→ **Brief**
Look through the material below and copy exactly the lines from the line with "(λ i, (from" to the line with "Section drop.", those two lines included.

→ **Source records**
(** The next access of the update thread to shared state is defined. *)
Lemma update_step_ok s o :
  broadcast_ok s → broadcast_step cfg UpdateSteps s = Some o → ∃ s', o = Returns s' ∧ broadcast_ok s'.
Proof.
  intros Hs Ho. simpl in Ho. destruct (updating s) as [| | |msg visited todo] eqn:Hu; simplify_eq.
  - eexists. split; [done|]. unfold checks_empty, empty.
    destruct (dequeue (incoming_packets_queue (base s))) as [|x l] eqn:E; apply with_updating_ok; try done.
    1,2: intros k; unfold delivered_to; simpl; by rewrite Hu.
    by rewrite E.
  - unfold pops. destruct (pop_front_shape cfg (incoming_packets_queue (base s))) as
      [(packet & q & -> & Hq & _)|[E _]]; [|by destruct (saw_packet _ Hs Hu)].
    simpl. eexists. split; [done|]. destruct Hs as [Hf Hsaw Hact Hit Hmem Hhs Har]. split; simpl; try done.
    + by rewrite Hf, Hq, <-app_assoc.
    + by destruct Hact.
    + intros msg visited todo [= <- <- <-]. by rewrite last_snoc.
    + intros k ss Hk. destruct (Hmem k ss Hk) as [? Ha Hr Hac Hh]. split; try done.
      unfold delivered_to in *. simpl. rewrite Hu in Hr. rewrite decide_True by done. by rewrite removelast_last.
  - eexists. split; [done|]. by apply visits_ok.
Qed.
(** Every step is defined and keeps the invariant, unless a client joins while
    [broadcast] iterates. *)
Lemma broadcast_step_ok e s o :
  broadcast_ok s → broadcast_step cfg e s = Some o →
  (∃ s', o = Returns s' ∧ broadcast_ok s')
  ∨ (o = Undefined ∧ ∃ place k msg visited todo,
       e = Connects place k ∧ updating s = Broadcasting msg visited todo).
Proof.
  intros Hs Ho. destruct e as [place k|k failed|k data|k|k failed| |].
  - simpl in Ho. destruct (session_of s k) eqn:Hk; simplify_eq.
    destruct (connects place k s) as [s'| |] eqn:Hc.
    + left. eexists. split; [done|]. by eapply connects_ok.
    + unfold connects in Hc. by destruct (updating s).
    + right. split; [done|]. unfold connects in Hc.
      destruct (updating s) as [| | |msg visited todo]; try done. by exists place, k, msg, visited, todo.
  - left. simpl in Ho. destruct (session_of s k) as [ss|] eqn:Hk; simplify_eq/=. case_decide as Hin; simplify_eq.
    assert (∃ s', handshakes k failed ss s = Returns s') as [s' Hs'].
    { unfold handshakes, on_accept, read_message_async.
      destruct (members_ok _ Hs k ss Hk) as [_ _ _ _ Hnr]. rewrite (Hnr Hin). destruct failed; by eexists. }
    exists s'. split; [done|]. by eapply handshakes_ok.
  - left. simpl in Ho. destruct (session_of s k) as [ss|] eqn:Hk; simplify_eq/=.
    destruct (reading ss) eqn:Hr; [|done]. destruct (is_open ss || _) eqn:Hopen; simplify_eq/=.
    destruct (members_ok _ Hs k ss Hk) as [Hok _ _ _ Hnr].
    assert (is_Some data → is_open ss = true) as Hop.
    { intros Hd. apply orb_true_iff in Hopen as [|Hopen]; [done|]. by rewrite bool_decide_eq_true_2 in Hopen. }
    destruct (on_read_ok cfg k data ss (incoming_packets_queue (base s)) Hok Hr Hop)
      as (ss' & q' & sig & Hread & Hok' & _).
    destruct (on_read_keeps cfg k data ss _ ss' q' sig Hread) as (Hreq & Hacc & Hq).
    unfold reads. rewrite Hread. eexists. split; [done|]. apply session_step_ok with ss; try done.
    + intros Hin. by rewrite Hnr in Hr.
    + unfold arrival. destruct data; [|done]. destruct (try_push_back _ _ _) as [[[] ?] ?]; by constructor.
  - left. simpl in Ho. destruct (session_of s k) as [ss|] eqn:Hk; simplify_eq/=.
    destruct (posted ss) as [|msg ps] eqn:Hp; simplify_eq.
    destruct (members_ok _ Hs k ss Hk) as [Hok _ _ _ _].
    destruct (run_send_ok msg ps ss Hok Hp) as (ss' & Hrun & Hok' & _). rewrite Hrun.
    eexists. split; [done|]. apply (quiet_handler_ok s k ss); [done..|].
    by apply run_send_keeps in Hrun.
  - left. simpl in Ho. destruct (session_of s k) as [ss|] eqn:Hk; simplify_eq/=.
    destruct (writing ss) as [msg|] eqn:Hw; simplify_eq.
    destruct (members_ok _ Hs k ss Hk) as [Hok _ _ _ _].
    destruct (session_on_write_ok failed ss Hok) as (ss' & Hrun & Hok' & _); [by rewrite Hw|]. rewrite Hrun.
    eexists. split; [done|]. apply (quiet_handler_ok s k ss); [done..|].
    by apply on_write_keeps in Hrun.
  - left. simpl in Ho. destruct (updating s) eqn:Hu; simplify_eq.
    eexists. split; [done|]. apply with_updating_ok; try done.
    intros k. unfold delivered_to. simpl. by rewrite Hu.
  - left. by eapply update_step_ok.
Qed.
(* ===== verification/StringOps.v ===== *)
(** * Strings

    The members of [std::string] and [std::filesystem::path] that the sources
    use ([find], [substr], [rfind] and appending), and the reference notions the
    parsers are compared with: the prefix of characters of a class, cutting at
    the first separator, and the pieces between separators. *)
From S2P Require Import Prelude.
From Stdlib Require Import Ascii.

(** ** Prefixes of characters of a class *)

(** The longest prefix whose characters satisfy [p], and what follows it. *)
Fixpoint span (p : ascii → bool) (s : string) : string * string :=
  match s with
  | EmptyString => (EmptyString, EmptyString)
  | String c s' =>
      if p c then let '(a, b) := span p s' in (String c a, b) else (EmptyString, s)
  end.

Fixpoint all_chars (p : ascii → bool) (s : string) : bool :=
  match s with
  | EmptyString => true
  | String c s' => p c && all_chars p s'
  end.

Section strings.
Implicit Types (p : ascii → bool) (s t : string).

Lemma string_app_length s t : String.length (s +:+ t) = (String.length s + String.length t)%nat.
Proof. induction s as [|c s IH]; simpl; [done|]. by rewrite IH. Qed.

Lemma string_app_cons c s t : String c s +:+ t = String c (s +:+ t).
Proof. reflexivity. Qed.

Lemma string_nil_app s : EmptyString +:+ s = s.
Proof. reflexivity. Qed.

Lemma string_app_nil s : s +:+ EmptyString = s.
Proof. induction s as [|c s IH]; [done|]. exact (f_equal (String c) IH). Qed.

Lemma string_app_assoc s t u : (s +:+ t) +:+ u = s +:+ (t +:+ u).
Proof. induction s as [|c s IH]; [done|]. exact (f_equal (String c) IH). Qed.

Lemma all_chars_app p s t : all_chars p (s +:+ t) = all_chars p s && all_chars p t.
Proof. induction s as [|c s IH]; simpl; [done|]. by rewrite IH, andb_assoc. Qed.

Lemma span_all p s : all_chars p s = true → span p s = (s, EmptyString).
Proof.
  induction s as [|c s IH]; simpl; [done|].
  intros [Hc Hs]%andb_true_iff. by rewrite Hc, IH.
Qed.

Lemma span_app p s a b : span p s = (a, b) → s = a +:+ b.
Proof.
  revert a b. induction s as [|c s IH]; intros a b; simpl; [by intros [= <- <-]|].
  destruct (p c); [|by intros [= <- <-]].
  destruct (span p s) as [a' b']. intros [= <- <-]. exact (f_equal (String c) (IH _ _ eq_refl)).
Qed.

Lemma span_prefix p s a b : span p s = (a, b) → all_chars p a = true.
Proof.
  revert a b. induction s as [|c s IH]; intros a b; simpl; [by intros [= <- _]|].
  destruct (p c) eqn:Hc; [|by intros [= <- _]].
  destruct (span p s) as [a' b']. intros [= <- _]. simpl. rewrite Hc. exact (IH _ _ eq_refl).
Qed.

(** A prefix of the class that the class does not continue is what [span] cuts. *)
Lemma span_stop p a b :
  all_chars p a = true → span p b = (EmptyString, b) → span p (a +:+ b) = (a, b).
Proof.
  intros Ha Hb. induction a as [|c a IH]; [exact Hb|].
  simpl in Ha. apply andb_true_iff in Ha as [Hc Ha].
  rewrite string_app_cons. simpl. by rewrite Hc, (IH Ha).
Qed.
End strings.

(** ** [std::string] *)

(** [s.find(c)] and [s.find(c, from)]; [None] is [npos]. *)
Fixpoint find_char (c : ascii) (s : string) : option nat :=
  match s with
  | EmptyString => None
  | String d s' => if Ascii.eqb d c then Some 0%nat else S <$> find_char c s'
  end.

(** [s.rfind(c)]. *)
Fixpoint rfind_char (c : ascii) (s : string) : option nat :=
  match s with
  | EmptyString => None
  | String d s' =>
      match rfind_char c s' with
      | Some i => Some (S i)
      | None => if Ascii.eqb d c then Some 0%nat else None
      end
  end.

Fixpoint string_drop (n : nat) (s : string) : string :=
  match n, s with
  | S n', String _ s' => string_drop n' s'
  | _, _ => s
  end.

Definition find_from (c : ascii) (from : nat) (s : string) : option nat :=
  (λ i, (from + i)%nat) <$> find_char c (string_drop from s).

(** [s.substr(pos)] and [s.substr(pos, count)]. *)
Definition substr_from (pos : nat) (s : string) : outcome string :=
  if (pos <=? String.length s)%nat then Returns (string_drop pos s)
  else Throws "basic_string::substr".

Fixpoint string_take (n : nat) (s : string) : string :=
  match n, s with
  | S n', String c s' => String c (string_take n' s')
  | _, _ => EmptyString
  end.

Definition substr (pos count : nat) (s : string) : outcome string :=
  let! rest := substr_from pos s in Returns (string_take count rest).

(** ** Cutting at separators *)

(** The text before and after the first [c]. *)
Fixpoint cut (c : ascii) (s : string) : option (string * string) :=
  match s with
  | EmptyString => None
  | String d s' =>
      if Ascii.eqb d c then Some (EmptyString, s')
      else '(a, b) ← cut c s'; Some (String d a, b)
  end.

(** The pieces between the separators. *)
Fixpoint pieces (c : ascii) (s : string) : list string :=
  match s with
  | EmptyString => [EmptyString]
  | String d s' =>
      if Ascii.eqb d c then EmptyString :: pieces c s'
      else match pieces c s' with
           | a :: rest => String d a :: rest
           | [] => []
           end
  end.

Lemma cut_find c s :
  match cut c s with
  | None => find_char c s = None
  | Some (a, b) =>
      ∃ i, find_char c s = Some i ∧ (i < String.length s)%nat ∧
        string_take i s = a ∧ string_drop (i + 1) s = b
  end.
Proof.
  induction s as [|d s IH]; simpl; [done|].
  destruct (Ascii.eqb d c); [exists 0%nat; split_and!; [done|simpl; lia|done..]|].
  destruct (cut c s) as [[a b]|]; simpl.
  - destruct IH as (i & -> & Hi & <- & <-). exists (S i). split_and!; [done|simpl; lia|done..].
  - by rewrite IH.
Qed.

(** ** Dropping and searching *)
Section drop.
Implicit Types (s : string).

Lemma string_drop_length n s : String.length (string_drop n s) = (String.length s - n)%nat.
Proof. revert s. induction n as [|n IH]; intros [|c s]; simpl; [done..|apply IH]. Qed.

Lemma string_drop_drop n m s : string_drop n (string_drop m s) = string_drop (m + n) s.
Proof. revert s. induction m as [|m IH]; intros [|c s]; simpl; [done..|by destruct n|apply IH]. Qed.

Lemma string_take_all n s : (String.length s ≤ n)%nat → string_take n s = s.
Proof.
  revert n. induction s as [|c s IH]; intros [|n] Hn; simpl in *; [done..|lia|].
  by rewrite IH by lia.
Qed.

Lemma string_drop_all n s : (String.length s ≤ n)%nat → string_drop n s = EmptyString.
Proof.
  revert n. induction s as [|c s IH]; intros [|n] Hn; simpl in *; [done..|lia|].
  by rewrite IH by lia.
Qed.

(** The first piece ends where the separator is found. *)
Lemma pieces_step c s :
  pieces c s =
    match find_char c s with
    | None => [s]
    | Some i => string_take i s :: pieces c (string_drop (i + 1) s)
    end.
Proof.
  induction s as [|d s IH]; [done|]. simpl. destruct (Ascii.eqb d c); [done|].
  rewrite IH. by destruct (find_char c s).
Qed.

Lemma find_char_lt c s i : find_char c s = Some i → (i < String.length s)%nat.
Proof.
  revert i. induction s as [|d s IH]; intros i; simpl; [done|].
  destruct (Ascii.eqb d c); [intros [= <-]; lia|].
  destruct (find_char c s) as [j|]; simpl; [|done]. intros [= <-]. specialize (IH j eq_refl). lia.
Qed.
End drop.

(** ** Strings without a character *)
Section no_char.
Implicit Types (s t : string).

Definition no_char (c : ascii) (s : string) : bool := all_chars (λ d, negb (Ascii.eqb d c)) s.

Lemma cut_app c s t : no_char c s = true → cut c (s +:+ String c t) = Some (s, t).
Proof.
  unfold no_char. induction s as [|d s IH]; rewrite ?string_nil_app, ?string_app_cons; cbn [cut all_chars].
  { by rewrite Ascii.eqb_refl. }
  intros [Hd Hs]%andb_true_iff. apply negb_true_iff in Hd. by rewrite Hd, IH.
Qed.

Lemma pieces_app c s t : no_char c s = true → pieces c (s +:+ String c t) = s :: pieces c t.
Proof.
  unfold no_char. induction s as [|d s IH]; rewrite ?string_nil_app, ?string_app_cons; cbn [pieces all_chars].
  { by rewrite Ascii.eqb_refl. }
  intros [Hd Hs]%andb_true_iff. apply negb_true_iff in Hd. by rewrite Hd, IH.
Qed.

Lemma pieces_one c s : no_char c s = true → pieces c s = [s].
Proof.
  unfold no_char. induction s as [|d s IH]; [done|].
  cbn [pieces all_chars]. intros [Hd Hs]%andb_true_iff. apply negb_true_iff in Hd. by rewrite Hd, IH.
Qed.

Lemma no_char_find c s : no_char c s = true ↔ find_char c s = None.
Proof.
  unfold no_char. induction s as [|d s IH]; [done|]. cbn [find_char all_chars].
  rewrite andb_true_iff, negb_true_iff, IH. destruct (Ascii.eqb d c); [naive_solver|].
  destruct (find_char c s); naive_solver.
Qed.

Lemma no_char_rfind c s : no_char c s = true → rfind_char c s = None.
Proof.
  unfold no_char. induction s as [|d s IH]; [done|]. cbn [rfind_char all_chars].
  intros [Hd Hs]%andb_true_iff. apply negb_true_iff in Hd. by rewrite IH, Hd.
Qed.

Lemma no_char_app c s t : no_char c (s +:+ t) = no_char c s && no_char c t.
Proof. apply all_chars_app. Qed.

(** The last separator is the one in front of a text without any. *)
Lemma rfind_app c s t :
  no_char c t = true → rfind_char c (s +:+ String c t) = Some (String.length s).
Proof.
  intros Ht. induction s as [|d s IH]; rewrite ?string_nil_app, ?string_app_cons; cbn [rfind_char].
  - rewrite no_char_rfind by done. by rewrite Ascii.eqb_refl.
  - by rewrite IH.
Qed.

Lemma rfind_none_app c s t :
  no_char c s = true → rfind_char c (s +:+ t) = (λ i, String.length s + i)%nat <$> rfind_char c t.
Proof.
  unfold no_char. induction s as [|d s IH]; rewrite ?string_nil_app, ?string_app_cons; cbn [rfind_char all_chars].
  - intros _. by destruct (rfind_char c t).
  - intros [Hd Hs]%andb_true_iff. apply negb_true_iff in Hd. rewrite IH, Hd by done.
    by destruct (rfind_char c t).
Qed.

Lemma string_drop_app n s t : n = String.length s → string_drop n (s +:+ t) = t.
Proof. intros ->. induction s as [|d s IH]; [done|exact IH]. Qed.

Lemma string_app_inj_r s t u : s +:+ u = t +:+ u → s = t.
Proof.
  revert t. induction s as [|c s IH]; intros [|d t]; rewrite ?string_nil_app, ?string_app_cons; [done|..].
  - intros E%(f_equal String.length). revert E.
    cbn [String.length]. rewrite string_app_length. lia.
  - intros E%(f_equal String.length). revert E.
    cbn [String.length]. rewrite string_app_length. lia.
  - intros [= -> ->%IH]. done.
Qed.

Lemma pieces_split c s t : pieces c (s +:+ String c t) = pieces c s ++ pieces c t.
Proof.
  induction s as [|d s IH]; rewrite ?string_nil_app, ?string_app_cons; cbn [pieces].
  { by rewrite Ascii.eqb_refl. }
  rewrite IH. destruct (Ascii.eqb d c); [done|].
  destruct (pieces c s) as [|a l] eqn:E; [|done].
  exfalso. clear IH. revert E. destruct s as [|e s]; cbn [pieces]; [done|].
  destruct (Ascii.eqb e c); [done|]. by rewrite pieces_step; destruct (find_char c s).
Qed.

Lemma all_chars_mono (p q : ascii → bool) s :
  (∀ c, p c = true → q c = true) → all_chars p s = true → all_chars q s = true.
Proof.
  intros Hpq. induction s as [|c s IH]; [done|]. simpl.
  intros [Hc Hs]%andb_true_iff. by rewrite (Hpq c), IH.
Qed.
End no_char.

→ **Your solution**
  (λ i, (from + i)%nat) <$> find_char c (string_drop from s).

(** [s.substr(pos)] and [s.substr(pos, count)]. *)
Definition substr_from (pos : nat) (s : string) : outcome string :=
  if (pos <=? String.length s)%nat then Returns (string_drop pos s)
  else Throws "basic_string::substr".

Fixpoint string_take (n : nat) (s : string) : string :=
  match n, s with
  | S n', String c s' => String c (string_take n' s')
  | _, _ => EmptyString
  end.

Definition substr (pos count : nat) (s : string) : outcome string :=
  let! rest := substr_from pos s in Returns (string_take count rest).

(** ** Cutting at separators *)

(** The text before and after the first [c]. *)
Fixpoint cut (c : ascii) (s : string) : option (string * string) :=
  match s with
  | EmptyString => None
  | String d s' =>
      if Ascii.eqb d c then Some (EmptyString, s')
      else '(a, b) ← cut c s'; Some (String d a, b)
  end.

(** The pieces between the separators. *)
Fixpoint pieces (c : ascii) (s : string) : list string :=
  match s with
  | EmptyString => [EmptyString]
  | String d s' =>
      if Ascii.eqb d c then EmptyString :: pieces c s'
      else match pieces c s' with
           | a :: rest => String d a :: rest
           | [] => []
           end
  end.

Lemma cut_find c s :
  match cut c s with
  | None => find_char c s = None
  | Some (a, b) =>
      ∃ i, find_char c s = Some i ∧ (i < String.length s)%nat ∧
        string_take i s = a ∧ string_drop (i + 1) s = b
  end.
Proof.
  induction s as [|d s IH]; simpl; [done|].
  destruct (Ascii.eqb d c); [exists 0%nat; split_and!; [done|simpl; lia|done..]|].
  destruct (cut c s) as [[a b]|]; simpl.
  - destruct IH as (i & -> & Hi & <- & <-). exists (S i). split_and!; [done|simpl; lia|done..].
  - by rewrite IH.
Qed.

(** ** Dropping and searching *)
Section drop.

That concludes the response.